Paul Lafargue : critique du travail et éloge de la paresse

«Toutes les misères individuelles et sociales sont nées de [la] passion [du prolétaire] pour le travail».
Paul Lafargue, Le droit à la paresse, 1880.

Les médias et la classe politique le répètent tous les jours : le travail serait une «vertu» et la paresse un «vice». S’épuiser à la tâche, c’est bien, et les chômeur-ses sont culpabilisé-es en permanence. La critique du travail est considérée comme un délire de petits bourgeois urbains ou de 68ards, et la «valeur travail» est mise en avant comme une valeur de «gauche». Rien n’est plus faux.

En 1880, le journaliste et militant socialiste Paul Lafargue publie Le droit à la paresse. Il est le gendre de Karl Marx, il est économiste, il a fondé les premiers partis socialistes en France : il sait de quoi il parle quand il prône une réduction massive, voire une abolition du travail salarié. Bien loin de certains discours actuels à gauche.

C’était il y a plus de 140 ans, en pleine révolution industrielle, et pourtant ce texte est toujours actuel et pertinent : critique de la surproduction, dénonciation de l’endoctrinement autour de la valeur travail alors que l’on peut travailler tous beaucoup moins, création de nouveaux besoins pour pousser à la consommation, mécanisation et augmentation du temps travaillé…


Pour Lafargue, la vraie vie, celle qui mérite d’être vécue, c’est le temps libre : celui de la culture, de la jouissance, de la fête, du repos.


Quelques citations :

  • «Toutes les misères individuelles et sociales sont nées de [la] passion [du prolétaire] pour le travail.»
  • «Notre siècle est, dit-on, le siècle du travail ; il est en effet le siècle de la douleur, de la misère et de la corruption.»

À la fin du XIXème siècle, période considérée comme un grand moment de «progrès», le prolétariat urbain est exploité à un niveau inédit dans l’histoire de l’humanité : travail des enfants, horaires intenables, jusqu’à 12 heures par jour, mouvements répétitifs et épuisants, salaires qui ne couvrent même pas les besoins vitaux, mortalité et accidents. Pire que sous l’Ancien Régime.


  • «Introduisez le travail de fabrique et adieu joie, santé, liberté ; adieu tout ce qui fait la vie belle et digne d’être vécue.»
  • «La paresse est jouissance de soi ou elle n’est pas. N’espérez pas qu’elle vous soit accordée par vos maîtres ou par leurs dieux. On y vient comme l’enfant par une naturelle inclination à chercher le plaisir et à tourner ce qui le contrarie. C’est une simplicité que l’âge adulte excelle à compliquer.»
  • «Sous l’Ancien Régime, les lois de l’Église garantissaient au travailleur 90 jours de repos (52 dimanches et 38 jours fériés) pendant lesquels il était strictement défendu de travailler. Sous la révolution, dès qu’elle fut maîtresse, [la bourgeoisie] abolit les jours fériés et remplaça la semaine de sept jours par celle de dix. Elle affranchit les ouvriers du joug de l’Église pour mieux les soumettre au joug du travail.»

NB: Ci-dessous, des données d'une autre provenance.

(* ===== verification/HelpExecInv.v ===== *)
(** * Invariant of the Help executor

    A provider that logs its calls stands for any provider; [exec_inv] relates
    the log to the runs, and every method of the executor keeps it. *)

From S2P Require Import Prelude Text Ids Result HelpDigest HelpCorpus HelpCorpusFacts HelpDto HelpAuthority HelpAuthorityFacts HelpAuthorityProps HelpExecutor.

(** ** A provider with a log *)

Inductive Call :=
  | CallBegin (request : HelpRequest) (answer : Begin)
  | CallPoll (ticket : Ticket) (now_ms : Z) (answer : Poll)
  | CallCancel (ticket : Ticket).

Record Logged (P : Type) := MkLogged { lg_inner : P; lg_calls : list Call }.
Arguments MkLogged {P}.
Arguments lg_inner {P}.
Arguments lg_calls {P}.

#[export] Instance logged_provider {P} `{Provider P} : Provider (Logged P) := {
  pv_begin q p := let '(b, i) := pv_begin q (lg_inner p) in (b, MkLogged i (lg_calls p ++ [CallBegin q b]));
  pv_poll t now p :=
    let '(a, i) := pv_poll t now (lg_inner p) in (a, MkLogged i (lg_calls p ++ [CallPoll t now a]));
  pv_cancel t p := MkLogged (pv_cancel t (lg_inner p)) (lg_calls p ++ [CallCancel t])
}.

(** The requests handed to the provider, with its answers. *)
Definition begins (log : list Call) : list (HelpRequest * Begin) :=
  omap (λ c, match c with CallBegin q b => Some (q, b) | _ => None end) log.

(** The provider was seen to have let go of [t]. *)
Definition stopped (log : list Call) (t : Ticket) : Prop :=
  ∃ now a, CallPoll t now a ∈ log ∧ (a = Quiesced ∨ a = Failed).

(** [log'] extends [log] by calls that are not sends. *)
Definition quiet (log log' : list Call) : Prop := ∃ new, log' = log ++ new ∧ begins new = [].

Lemma begins_app a b : begins (a ++ b) = begins a ++ begins b.
Proof. apply omap_app. Qed.

#[export] Instance quiet_refl : Reflexive quiet.
Proof. intros l. exists []. by rw app_nil_r. Qed.

#[export] Instance quiet_trans : Transitive quiet.
Proof.
  intros a b c (x & -> & Hx) (y & -> & Hy). exists (x ++ y). by rw begins_app Hx Hy assoc.
Qed.

Lemma quiet_begins l l' : quiet l l' → begins l' = begins l.
Proof. intros (x & -> & Hx). by rw begins_app Hx app_nil_r. Qed.

Lemma quiet_stopped l l' t : quiet l l' → stopped l t → stopped l' t.
Proof. intros (x & -> & _) (now & a & Hin & Ha). exists now, a. split; [|done]. by apply elem_of_app; left. Qed.

Lemma quiet_poll l t now a : quiet l (l ++ [CallPoll t now a]).
Proof. by exists [CallPoll t now a]. Qed.

Lemma quiet_cancel l t : quiet l (l ++ [CallCancel t]).
Proof. by exists [CallCancel t]. Qed.

(** ** One run *)

(** What a run looks like that has not been handed to the provider, and one
    that has, with the provider's answer. *)
Definition run_ok (log : list Call) (begun : option Begin) (r : Run) : Prop :=
  match begun with
  | None =>
      rn_ticket r = None ∧ rn_send_certainty r = NotSent ∧ rn_reply r = None ∧
      (rn_state r = RQueued ∨ rn_state r = RDenied ∨ rn_state r = RCancelled ∨
       rn_state r = RAnswered ∨ rn_state r = RAbstained)
  | Some b =>
      (rn_state r ≠ RQueued ∧ rn_state r ≠ RDenied) ∧
      match b with
      | Accepted t => rn_ticket r = Some t ∧ rn_send_certainty r = Sent
      | Uncertain t => rn_ticket r = Some t ∧ rn_send_certainty r = Unknown
      | Rejected => rn_ticket r = None ∧ rn_send_certainty r = NotSent ∧ rn_state r ≠ RRunning
      end ∧
      (∀ t, rn_ticket r = Some t → rn_state r = RCancelled ∨ rn_state r = RTimedOut → stopped log t)
  end.

(** [r'] is [r] after a method that does not hand anything to the provider. *)
Record evolves (log log' : list Call) (r r' : Run) : Prop := {
  ev_identity : rn_identity r' = rn_identity r;
  ev_grant : rn_grant r' = rn_grant r;
  ev_admission : rn_admission r' = rn_admission r;
  ev_request : rn_request r' = rn_request r;
  ev_ticket : rn_ticket r' = rn_ticket r;
  ev_certainty : rn_send_certainty r' = rn_send_certainty r;
  ev_queued : rn_state r' = RQueued → rn_state r = RQueued;
  ev_capacity : holds_capacity (rn_state r') = true → holds_capacity (rn_state r) = true;
  ev_ok : ∀ begun, run_ok log begun r → run_ok log' begun r'
}.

Lafargue souligne ici un point important : nous n’avons jamais autant travaillé que depuis la Révolution industrielle. La bourgeoisie impose alors des cadences, des horaires fixes, des quotas de production. Auparavant, l’artisan ou le paysan avaient plus de jours chômés, et pouvaient définir eux mêmes la quantité nécessaire qu’il pouvaient produire, sans horaires définis et imposés.


  • «Le grand problème de la production capitaliste n’est plus de trouver des producteurs et de décupler leurs forces, mais de découvrir des consommateurs, d’exciter leurs appétits et de leur créer des besoins factices.»

Avec la création permanente de nouveaux «besoins» non vitaux, des smartphones aux SUV et autres produits jetables, Lafargue visait juste dès le 19ème siècle.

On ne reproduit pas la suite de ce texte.